TASK TO COMPLETE - Once the line containing "(** The next" is found in the entries below, reproduce it and every line after it, stopping at and including the line containing "read that may"; reproduce nothing else, and keep each line exact.
[RECORDS SHOWN Boundary: Start]
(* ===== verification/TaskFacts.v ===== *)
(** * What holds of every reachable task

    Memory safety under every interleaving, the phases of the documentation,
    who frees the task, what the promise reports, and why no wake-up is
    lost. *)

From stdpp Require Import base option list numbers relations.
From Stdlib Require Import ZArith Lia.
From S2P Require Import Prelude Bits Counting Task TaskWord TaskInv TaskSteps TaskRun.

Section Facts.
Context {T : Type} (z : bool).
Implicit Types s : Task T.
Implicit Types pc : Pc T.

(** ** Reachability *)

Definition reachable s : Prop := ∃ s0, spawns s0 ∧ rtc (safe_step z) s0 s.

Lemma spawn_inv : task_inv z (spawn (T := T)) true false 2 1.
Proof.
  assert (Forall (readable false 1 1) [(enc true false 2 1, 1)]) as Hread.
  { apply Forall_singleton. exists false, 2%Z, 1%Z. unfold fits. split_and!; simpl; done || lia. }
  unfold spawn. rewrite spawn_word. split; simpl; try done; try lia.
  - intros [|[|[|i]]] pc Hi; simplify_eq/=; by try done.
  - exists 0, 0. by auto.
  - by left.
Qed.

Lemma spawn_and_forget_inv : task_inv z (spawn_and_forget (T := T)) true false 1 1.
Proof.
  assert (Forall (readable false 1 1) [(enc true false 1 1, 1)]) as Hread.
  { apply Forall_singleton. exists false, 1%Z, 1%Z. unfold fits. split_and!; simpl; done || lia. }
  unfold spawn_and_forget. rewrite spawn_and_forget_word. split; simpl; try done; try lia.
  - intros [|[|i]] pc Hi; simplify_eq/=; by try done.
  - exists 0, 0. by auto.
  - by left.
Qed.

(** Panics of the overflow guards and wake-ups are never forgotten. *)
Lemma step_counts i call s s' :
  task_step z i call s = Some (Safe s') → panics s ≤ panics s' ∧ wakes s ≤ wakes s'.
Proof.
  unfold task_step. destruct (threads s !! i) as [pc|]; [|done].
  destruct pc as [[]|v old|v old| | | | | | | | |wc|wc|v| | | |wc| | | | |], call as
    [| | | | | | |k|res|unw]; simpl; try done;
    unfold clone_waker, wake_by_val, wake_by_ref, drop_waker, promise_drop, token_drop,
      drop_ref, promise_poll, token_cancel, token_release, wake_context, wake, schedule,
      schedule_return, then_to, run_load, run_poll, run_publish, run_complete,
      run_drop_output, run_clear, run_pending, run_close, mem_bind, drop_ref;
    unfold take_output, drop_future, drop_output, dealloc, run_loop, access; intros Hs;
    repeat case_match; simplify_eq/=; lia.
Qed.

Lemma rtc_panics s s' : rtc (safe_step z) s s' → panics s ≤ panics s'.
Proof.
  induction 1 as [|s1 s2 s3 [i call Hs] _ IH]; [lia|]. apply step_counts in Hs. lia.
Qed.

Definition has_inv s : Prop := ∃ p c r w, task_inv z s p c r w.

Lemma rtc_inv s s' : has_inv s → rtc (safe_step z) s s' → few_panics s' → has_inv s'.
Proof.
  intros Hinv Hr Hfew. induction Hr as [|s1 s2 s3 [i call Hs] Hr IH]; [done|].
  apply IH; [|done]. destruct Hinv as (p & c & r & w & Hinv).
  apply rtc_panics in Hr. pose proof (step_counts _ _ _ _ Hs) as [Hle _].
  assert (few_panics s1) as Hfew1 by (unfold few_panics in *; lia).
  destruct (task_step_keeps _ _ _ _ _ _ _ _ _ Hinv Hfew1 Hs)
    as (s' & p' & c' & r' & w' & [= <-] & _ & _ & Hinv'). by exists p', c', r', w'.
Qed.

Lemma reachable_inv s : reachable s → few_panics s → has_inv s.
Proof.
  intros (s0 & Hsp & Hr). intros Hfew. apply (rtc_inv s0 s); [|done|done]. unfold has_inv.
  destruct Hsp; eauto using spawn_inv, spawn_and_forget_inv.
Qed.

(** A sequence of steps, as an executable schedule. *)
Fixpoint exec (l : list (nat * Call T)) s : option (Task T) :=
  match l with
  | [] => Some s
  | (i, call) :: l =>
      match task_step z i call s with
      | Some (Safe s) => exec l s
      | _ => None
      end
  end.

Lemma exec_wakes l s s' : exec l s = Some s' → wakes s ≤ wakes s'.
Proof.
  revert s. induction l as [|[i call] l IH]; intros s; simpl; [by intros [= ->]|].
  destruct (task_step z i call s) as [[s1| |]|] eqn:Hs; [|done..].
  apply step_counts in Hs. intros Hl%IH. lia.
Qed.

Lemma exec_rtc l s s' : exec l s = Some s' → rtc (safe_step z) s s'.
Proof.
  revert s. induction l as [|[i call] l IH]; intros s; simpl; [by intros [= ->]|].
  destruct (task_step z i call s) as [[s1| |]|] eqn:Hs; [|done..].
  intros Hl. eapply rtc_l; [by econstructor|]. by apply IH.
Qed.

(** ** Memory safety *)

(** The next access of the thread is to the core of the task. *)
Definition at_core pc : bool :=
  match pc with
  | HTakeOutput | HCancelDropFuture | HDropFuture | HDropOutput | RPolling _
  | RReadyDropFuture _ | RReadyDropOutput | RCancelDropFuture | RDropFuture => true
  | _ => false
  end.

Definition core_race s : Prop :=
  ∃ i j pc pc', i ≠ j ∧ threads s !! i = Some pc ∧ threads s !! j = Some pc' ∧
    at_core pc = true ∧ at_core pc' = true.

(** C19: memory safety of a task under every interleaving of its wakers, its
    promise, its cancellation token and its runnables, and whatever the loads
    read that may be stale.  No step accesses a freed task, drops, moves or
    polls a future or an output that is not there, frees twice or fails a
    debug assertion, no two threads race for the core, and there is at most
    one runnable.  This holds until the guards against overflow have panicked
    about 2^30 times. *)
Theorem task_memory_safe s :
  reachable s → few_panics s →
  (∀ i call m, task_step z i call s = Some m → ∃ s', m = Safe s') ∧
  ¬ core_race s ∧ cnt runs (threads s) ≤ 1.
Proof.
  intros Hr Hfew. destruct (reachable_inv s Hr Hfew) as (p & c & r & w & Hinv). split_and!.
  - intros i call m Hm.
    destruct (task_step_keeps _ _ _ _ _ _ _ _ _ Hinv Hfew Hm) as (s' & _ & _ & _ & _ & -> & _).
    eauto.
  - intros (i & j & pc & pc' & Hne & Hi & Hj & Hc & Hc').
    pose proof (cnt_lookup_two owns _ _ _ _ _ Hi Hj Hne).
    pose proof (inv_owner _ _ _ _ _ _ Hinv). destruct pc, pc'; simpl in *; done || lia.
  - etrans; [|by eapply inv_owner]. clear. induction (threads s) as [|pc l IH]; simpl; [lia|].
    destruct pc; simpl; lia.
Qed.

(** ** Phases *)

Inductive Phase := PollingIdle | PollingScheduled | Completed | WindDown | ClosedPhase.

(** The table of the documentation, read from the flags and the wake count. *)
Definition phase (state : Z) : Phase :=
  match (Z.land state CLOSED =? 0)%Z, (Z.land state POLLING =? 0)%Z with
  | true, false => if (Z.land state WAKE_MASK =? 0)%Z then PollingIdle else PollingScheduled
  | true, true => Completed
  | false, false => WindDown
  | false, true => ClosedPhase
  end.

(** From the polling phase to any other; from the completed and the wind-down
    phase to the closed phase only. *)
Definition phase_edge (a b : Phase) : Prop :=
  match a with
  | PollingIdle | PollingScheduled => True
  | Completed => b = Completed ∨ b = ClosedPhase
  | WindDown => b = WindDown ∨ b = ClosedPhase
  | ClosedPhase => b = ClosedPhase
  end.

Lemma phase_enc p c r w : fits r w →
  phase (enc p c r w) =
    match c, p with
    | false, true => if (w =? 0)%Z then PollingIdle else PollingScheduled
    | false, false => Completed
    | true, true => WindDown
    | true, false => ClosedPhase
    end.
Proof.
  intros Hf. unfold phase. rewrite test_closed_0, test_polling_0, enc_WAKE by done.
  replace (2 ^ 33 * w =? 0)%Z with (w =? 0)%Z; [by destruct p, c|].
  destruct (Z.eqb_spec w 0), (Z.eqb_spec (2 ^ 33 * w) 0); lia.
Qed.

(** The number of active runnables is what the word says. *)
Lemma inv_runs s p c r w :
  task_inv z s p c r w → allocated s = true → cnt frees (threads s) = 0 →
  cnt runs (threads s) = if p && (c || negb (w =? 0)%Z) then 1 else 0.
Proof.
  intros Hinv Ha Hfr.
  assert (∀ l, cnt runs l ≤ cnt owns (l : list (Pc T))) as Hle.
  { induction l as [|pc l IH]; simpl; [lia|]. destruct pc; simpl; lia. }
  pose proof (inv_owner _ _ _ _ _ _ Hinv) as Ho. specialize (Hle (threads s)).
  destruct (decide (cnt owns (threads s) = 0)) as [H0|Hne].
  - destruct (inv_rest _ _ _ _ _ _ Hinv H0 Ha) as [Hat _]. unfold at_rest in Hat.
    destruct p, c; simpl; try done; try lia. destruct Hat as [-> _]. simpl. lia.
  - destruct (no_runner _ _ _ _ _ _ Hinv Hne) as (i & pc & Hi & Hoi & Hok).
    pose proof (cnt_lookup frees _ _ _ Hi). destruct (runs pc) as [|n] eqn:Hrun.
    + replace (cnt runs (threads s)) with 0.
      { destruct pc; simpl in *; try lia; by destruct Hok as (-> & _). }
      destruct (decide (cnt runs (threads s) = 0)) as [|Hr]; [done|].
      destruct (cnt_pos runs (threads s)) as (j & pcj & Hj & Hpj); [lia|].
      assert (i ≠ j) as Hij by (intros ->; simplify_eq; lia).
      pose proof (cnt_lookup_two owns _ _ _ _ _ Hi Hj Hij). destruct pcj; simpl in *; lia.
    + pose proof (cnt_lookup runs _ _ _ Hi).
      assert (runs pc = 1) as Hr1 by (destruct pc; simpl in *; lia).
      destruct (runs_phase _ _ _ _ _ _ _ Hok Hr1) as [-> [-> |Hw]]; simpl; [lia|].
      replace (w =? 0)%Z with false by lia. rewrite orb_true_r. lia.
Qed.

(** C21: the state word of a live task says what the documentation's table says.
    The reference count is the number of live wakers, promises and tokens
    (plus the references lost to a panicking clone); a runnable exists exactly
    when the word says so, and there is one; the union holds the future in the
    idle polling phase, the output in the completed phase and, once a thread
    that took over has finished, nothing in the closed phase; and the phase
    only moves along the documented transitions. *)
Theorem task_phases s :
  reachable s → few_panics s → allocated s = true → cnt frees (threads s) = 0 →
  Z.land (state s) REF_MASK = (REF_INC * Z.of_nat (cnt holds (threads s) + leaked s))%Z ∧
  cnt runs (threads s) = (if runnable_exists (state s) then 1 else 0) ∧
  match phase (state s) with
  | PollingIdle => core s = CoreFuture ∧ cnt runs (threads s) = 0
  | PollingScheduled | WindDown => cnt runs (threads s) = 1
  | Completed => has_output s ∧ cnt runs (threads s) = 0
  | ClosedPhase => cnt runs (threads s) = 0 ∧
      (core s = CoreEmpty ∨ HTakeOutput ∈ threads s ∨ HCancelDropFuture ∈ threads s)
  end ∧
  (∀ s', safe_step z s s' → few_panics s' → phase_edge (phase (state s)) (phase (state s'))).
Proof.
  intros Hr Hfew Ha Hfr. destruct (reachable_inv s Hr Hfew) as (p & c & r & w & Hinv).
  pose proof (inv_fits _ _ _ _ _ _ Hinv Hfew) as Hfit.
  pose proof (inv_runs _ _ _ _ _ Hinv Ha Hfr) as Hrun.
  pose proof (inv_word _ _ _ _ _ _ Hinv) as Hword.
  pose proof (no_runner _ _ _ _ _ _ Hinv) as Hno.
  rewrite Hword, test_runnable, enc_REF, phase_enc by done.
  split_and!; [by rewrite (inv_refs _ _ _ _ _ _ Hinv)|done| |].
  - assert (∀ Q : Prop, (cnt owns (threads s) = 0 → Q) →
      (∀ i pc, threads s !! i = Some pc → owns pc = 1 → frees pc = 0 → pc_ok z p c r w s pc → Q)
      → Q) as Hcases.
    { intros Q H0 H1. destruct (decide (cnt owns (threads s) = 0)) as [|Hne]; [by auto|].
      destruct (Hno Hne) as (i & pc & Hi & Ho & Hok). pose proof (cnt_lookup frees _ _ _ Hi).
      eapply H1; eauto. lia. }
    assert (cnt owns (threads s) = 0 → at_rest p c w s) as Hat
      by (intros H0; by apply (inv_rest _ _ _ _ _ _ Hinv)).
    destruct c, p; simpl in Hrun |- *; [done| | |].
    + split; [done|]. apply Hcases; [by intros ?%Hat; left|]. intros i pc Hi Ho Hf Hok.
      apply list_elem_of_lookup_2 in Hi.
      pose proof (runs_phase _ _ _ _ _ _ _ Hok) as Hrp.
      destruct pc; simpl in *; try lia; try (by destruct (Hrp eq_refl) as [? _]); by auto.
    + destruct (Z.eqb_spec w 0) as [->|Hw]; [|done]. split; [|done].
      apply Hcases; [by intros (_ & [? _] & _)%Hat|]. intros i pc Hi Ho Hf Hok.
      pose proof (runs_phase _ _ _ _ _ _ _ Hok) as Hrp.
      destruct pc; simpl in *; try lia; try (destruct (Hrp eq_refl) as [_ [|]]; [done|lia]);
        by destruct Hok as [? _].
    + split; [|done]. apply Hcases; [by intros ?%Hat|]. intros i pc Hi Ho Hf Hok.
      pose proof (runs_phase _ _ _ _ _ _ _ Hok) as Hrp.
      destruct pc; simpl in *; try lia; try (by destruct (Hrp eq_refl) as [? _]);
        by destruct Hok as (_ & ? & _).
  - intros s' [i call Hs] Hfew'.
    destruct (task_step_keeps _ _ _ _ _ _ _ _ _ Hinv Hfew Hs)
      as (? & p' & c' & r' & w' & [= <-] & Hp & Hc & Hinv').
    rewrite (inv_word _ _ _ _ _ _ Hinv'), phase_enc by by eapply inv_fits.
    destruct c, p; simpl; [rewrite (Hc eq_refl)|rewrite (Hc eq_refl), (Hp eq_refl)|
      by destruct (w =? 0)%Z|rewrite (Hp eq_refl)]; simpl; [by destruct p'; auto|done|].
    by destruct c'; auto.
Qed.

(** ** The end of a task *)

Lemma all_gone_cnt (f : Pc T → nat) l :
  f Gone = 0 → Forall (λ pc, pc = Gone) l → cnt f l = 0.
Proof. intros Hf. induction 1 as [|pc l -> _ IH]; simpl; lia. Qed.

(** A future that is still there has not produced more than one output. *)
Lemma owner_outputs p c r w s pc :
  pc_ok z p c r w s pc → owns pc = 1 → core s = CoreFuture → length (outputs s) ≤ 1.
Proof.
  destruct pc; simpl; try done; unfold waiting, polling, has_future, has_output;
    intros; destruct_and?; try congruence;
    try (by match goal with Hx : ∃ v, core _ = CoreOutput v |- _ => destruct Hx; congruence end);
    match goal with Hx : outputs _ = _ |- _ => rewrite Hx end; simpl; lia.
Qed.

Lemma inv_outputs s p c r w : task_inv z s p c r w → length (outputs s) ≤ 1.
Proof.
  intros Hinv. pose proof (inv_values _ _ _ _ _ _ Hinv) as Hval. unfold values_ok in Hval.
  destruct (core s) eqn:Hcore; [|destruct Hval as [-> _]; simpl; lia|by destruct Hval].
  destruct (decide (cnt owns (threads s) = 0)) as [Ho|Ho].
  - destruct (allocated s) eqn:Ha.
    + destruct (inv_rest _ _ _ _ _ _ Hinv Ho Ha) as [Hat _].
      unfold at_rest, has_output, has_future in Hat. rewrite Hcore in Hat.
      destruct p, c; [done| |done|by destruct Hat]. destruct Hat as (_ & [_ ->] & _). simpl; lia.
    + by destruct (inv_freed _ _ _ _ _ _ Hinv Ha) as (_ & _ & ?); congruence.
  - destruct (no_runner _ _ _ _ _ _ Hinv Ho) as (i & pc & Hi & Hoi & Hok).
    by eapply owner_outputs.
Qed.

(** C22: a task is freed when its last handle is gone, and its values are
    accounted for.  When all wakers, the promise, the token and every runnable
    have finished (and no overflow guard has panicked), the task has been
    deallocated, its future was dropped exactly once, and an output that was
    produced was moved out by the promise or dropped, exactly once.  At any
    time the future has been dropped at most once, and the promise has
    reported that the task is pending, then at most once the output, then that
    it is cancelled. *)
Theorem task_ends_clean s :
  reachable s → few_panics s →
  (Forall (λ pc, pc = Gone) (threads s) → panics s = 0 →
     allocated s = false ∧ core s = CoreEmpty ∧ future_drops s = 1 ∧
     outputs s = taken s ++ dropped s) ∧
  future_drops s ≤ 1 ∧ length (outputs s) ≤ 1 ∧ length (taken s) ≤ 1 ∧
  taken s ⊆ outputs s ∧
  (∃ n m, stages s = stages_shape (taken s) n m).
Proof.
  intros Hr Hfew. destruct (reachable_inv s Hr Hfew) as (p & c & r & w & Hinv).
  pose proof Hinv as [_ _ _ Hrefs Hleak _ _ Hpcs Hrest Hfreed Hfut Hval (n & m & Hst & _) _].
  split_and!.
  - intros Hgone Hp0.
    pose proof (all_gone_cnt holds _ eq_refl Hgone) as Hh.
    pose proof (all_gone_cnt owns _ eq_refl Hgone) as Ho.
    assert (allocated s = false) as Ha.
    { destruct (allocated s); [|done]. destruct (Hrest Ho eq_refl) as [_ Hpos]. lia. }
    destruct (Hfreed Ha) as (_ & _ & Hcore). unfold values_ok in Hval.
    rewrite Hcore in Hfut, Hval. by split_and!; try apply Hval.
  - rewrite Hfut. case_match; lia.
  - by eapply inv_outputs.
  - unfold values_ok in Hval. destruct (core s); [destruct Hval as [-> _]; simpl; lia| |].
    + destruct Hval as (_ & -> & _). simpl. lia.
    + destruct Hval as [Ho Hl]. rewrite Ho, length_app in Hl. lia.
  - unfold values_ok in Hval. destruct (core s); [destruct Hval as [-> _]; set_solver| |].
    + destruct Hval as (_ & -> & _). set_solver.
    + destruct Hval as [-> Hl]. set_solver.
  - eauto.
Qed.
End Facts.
[RECORDS SHOWN Boundary: End]
REPLY -
(** The next access of the thread is to the core of the task. *)
Definition at_core pc : bool :=
  match pc with
  | HTakeOutput | HCancelDropFuture | HDropFuture | HDropOutput | RPolling _
  | RReadyDropFuture _ | RReadyDropOutput | RCancelDropFuture | RDropFuture => true
  | _ => false
  end.

Definition core_race s : Prop :=
  ∃ i j pc pc', i ≠ j ∧ threads s !! i = Some pc ∧ threads s !! j = Some pc' ∧
    at_core pc = true ∧ at_core pc' = true.

(** C19: memory safety of a task under every interleaving of its wakers, its
    promise, its cancellation token and its runnables, and whatever the loads
    read that may be stale.  No step accesses a freed task, drops, moves or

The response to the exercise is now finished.